Voice Cloning Process

  1. Audio analysis: Extracts vocal characteristics and speech patterns
  2. Model training: Creates custom voice model
  3. Quality validation: Ensures voice meets quality standards
  4. Library storage: Voice added to organization’s library

Use Cases

  • Branded voices for customer service
  • Personalized voice assistants
  • Multilingual deployment with consistent identity
  • Executive voice replication for announcements

Body

multipart/form-data
Name
string
required

Display name for the cloned voice

Required string length: 1 - 100
Description
string
required

Description of voice characteristics and intended use

Required string length: 1 - 1000
Language
string
required

Primary language for the voice model. The cloned voice will be optimized for this language.

Provider
string
required

Voice cloning provider to use for creating the voice model. Supported providers: ElevenLabs, Cartesia, Lmnt.

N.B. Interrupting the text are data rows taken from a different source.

(** One rewritten fragment. *)
Definition withdraw_rewrite (lineage : option TaggedLineage) (indexed : list Z) (b retired withdrawn : bitmap) (rewrite : Z * list Z) : res bitmap :=
  let '(fragment, fields) := rewrite in
  if negb (existsb (fun field => bool_decide (field ∈ indexed)) fields) then Ok withdrawn else
  if U32_MAX <? fragment then Ok withdrawn else
  let withdrawn := if bm_contains b fragment then fst (bm_insert withdrawn fragment) else withdrawn in
  fold_res (fun withdrawn source =>
    hit ← source_hit lineage source fragment;
    Ok (if hit : bool then fst (bm_insert withdrawn source) else withdrawn)) withdrawn (bm_iter retired).

(** Whether the reader would translate what is left of the bitmap. *)
Definition reader_translates (lineage : option TaggedLineage) (live b : bitmap) : bool :=
  negb (bm_is_subset b live) ||
  existsb (fun fragment => default true (match lineage with Some lineage => mentions lineage fragment | None => None end)) (bm_iter b).
Lemma place_group_ok a p g new fid : placed a p -> Forall (fun gn => group_ok (fst gn)) a -> group_ok g -> fragments_with_ids (g_new g) (pl_fragment_id p) = (new, fid) ->
  (fits a g /\ exists p', place_group final (positions_of final) p g = Ok p' /\ placed (a ++ [(g, new)]) p' /\ pl_fragment_id p' = fid /\ pl_changed p' = foldl changed_fragment (pl_changed p) new) \/
  (~ fits a g /\ place_group final (positions_of final) p g = Err CommitConflict).
Proof.
  intros [Hr Hrep Happ Hd] Ha [Hg Hgl] Hw. destruct (get_opt_lt (g_old g) 0) as [first Hf]; [lia|]. unfold place_group. rewrite (idx_ok _ _ _ Hf), Hw. mon.
  assert (Hfo : f_id first ∈ ids_of (g_old g)) by (apply list_elem_of_fmap; exists first; split; [done|]; apply elem_of_get_opt; by exists 0).
  destruct (positions_of final !! f_id first) as [start|] eqn:Ep; cbn [ok_or]; mon.
  2: { right. split; [|done]. intros [_ H]. specialize (H _ Hfo). apply in_final in H as (q & f & H). assert (positions_of final !! f_id first = Some q) by (apply positions_lookup; by exists f). congruence. }
  apply positions_lookup in Ep as (h & Hh & Eh). pose proof (get_opt_Some _ _ _ Hh) as Hs. rewrite (check_contiguous g start h Hh Hgl). mon. rewrite Hr.
  pose proof (contiguous_start g start first h Hf Hh Eh) as Hc. destruct (stands_at g start) eqn:Est.
  - destruct (mark_all_ok (fun io => Some (start +w fst io)) (fun io => f_id (snd io)) (enumerate (g_old g)) (old_ids a)) as [[Hok E]|[Hok E]]; [|exact Hd|..].
    { eapply Forall_impl; [exact (stands_positions g start Est ltac:(lia))|]. intros io (f & Hp & Ei). exists f. split; [|done]. pose proof (get_opt_Some _ _ _ Hp). by rewrite wrap64_small by (uok; lia). }
    all: cbn [ok_or] in E; cbn [mbind res_bind] in E; rewrite E; mon; rewrite <- (map_map snd f_id), map_snd_enumerate in Hok.
    2: { right. split; [exact Hok|done]. }
    left. split; [exact Hok|]. eexists. split; [done|]. split; [|done]. rewrite <- (map_map snd f_id), map_snd_enumerate. split; cbn [pl_removed pl_replacements pl_appended].
    + by rewrite old_ids_snoc.
    + intros q. rewrite List.filter_app, flat_map_app. cbn [List.filter fst]. destruct (decide (q = start)) as [->|Hne].
      * rewrite lookup_insert_eq, (stands_removed a start h Ha ltac:(lia) Hh), Est, (proj2 (Z.leb_le 0 start)) by (lia || (rewrite Eh; intros H; destruct Hok as [Hok _]; apply NoDup_app in Hok as (_ & H' & _); by apply (H' _ H))).
        cbn. by rewrite app_nil_r.
      * rewrite lookup_insert_ne by done. rewrite Hrep. replace (stands_at g q && (0 <=? q)) with false; [cbn; by rewrite app_nil_r|]. symmetry. apply not_true_iff_false. intros [Hq Hq0%Z.leb_le]%andb_true_iff.
        destruct (stands_first g q first Hq0 Hf Hq) as (h' & Hh' & Eh'). apply Hne. eapply id_at_inj; [done..|congruence].
    + rewrite List.filter_app, flat_map_app, Happ. cbn [List.filter fst]. rewrite Hc. cbn. by rewrite app_nil_r.
    + rewrite old_ids_snoc. apply Hok.
  - destruct (mark_all_ok (fun o => positions_of final !! f_id o) f_id (g_old g) (old_ids a)) as [[Hok E]|[Hok E]]; [|exact Hd|..].
    { apply Forall_forall. intros o _. destruct (positions_of final !! f_id o) as [q|] eqn:Eq; [by apply positions_lookup|]. rewrite in_final. intros (q & f & H).  assert (positions_of final !! f_id o = Some q) by (apply positions_lookup; by exists f). congruence. }
    all: rewrite E; mon.
    2: { right. split; [exact Hok|done]. }
    left. split; [exact Hok|]. eexists. split; [done|]. split; [|done]. split; cbn [pl_removed pl_replacements pl_appended].
    + by rewrite old_ids_snoc.
    + intros q. rewrite List.filter_app, flat_map_app, Hrep. cbn [List.filter fst]. replace (stands_at g q && (0 <=? q)) with false; [cbn; by rewrite app_nil_r|]. symmetry. apply not_true_iff_false. intros [Hq Hq0%Z.leb_le]%andb_true_iff.
      destruct (stands_first g q first Hq0 Hf Hq) as (h' & Hh' & Eh'). assert (q = start) as -> by (eapply id_at_inj; [done..|congruence]). congruence.
    + rewrite List.filter_app, flat_map_app, Happ. cbn [List.filter fst]. rewrite Hc. cbn. by rewrite app_nil_r.
    + rewrite old_ids_snoc. apply Hok.
Qed.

ProviderSpecific.ElevenLabs.RemoveBackgroundNoise
boolean

Whether to remove background noise from the audio sample during cloning for cleaner voice reproduction

ProviderSpecific.Cartesia.Mode
string

Cloning mode controlling the balance between voice stability and similarity. Supported values: "Stability", "Similarity".

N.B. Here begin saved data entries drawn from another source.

(* ===== verification/WriteGate.v ===== *)
(** * The write gate of a tagged table

    [lance-table/src/system_index/frag_reuse/gate.rs] and the flag checks of
    [metadata.rs]: which operations a commit admits on a table with a tagged
    fragment reuse history. *)

From Stdlib Require Import ZArith Lia.
From stdpp Require Import base option list numbers sorting sets gmap strings.
From S2P Require Import Prelude Lists Roaring Ledger Lineage SchemaFields IndexCoverage RewriteIndices FeatureFlags.

(** ** Model *)

Section GateModel.
Context {RB : Roaring}.

(** [Operation]: the payloads the gate does not look at are left out. *)
Inductive Operation :=
  | Append
  | Delete
  | Overwrite
  | CreateIndex (new_indices removed_indices : list IndexMetadata)
  | Rewrite (groups : list RewriteGroup) (rewritten_indices : list RewrittenIndex) (frag_reuse_index : option IndexMetadata)
  | DataReplacement
  | DataOverlay
  | Merge
  | Restore
  | ReserveFragments
  | Update
  | Project
  | UpdateConfig
  | UpdateMemWalState
  | Clone
  | UpdateBases
  | Unknown.

Record TaggedRewriteAssembly := mkAssembly { ta_entry : IndexMetadata; ta_base_entry_version : option Z; ta_reordered_sources : bitmap }.

Inductive FragReuseUpdate := NoUpdate | RewriteUpdate (assembly : TaggedRewriteAssembly) | Trim.

Inductive Admission :=
  | Untagged
  | AppendsTransitions
  | RewritesUncoveredFragments
  | MovesNoRows
  | RestoresManifest
  | TrimsEntry
  | MaintainsUserIndices
  | MaintainsMemWalState.

Inductive BareRewriteRefusal := Covered (index : string) (overlap : bitmap) | UnknownCoverage (index : string).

ProviderSpecific.Cartesia.Enhance
boolean

Whether to apply audio enhancement during cloning for improved quality

ProviderSpecific.Cartesia.Transcript
string

Text transcript of the audio sample being cloned. Helps improve cloning accuracy.

Labels
object

Custom metadata labels for categorizing and organizing voices. Useful for filtering and searching cloned voices.

audioFiles
file[]

Audio files for cloning

Response

Cloned voice created successfully

Response DTO for TTS voice cloning operations

id
string
required

Unique identifier for the voice

Minimum string length: 1
provider
string
required

TTS provider used for this voice. Supported providers: ElevenLabs, Cartesia, Lmnt.

Minimum string length: 1
category
enum<string>
required

Voice category. Public voices are provided by the TTS provider, Cloned voices are custom voices created through voice cloning.

Available options:
Public,
Cloned
name
string | null

Display name of the voice

voiceId
string | null

Voice ID used for synthesis

description
string | null

Description of voice characteristics

language
string | null

Primary language for the voice

labels
object

Custom metadata labels

previewUrl
string | null

URL for voice preview audio

createdTime
string<date-time> | null

Timestamp when voice was created

lastUpdatedTime
string<date-time> | null

Timestamp when voice was last updated